*** Record extracts Section Begins ***

(** * Further properties *)

(** ** The mapper: what a derivation reads and what it returns *)

Lemma concat_cons (x : string) (xs : list string) :
  String.concat "" (x :: xs) = (x ++ String.concat "" xs)%string.
Proof.
  destruct xs as [|y ys]; simpl; [|reflexivity].
  induction x as [|c x IH]; simpl; [reflexivity | rewrite <- IH; reflexivity].
Qed.

Lemma append_assoc (a b c : string) : ((a ++ b) ++ c = a ++ (b ++ c))%string.
Proof. induction a as [|x a IH]; simpl; [reflexivity | rewrite IH; reflexivity]. Qed.

Lemma concat_app (l1 l2 : list string) :
  String.concat "" (l1 ++ l2)
  = (String.concat "" l1 ++ String.concat "" l2)%string.
Proof.
  induction l1 as [|x l1 IH]; [reflexivity|].
  change ((x :: l1) ++ l2) with (x :: (l1 ++ l2)).
  rewrite !concat_cons, IH, append_assoc. reflexivity.
Qed.

Lemma terminal_text_concat (G : Grammar) (d : list string) :
  Forall (terminal_text G) d -> terminal_text G (String.concat "" d).
Proof.
  induction 1 as [|s d [ts [Hts ->]] _ [us [Hus IH]]].
  - exists []. split; [constructor | reflexivity].
  - exists (ts ++ us). split.
    + apply Forall_app. split; assumption.
    + rewrite concat_cons, concat_app, IH. reflexivity.
Qed.

Lemma expand_terminal_text (G : Grammar) self :
  (forall it sym str it', self it sym = Ok (Some str, it') -> terminal_text G str) ->
  forall syms d it p it',
    Forall (terminal_text G) d ->
    expand G self syms d it = Ok (Some p, it') -> terminal_text G p.
Proof.
  intros Hself syms. induction syms as [|sym rest IH]; intros d it p it' Hd H;
    simpl in H.
  - inversion H; subst. apply terminal_text_concat. exact Hd.
  - destruct (Set_has (terminals G) sym) eqn:Hterm.
    + eapply IH; [|exact H]. apply Forall_app. split; [exact Hd|].
      constructor; [|constructor]. exists [sym]. split; [|reflexivity].
      constructor; [|constructor].
      apply (set_mem_correct1 string_dec). exact Hterm.
    + destruct (self it sym) as [[[str|] it1]| |] eqn:Hs; simpl in H;
        try discriminate.
      eapply IH; [|exact H]. apply Forall_app. split; [exact Hd|].
      constructor; [|constructor]. eapply Hself. exact Hs.
Qed.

*** Record extracts Section Ends ***

Pull out all lines from the entries above that include the word "simpl".

  destruct xs as [|y ys]; simpl; [|reflexivity].
  induction x as [|c x IH]; simpl; [reflexivity | rewrite <- IH; reflexivity].
Proof. induction a as [|x a IH]; simpl; [reflexivity | rewrite IH; reflexivity]. Qed.
    simpl in H.
    + destruct (self it sym) as [[[str|] it1]| |] eqn:Hs; simpl in H;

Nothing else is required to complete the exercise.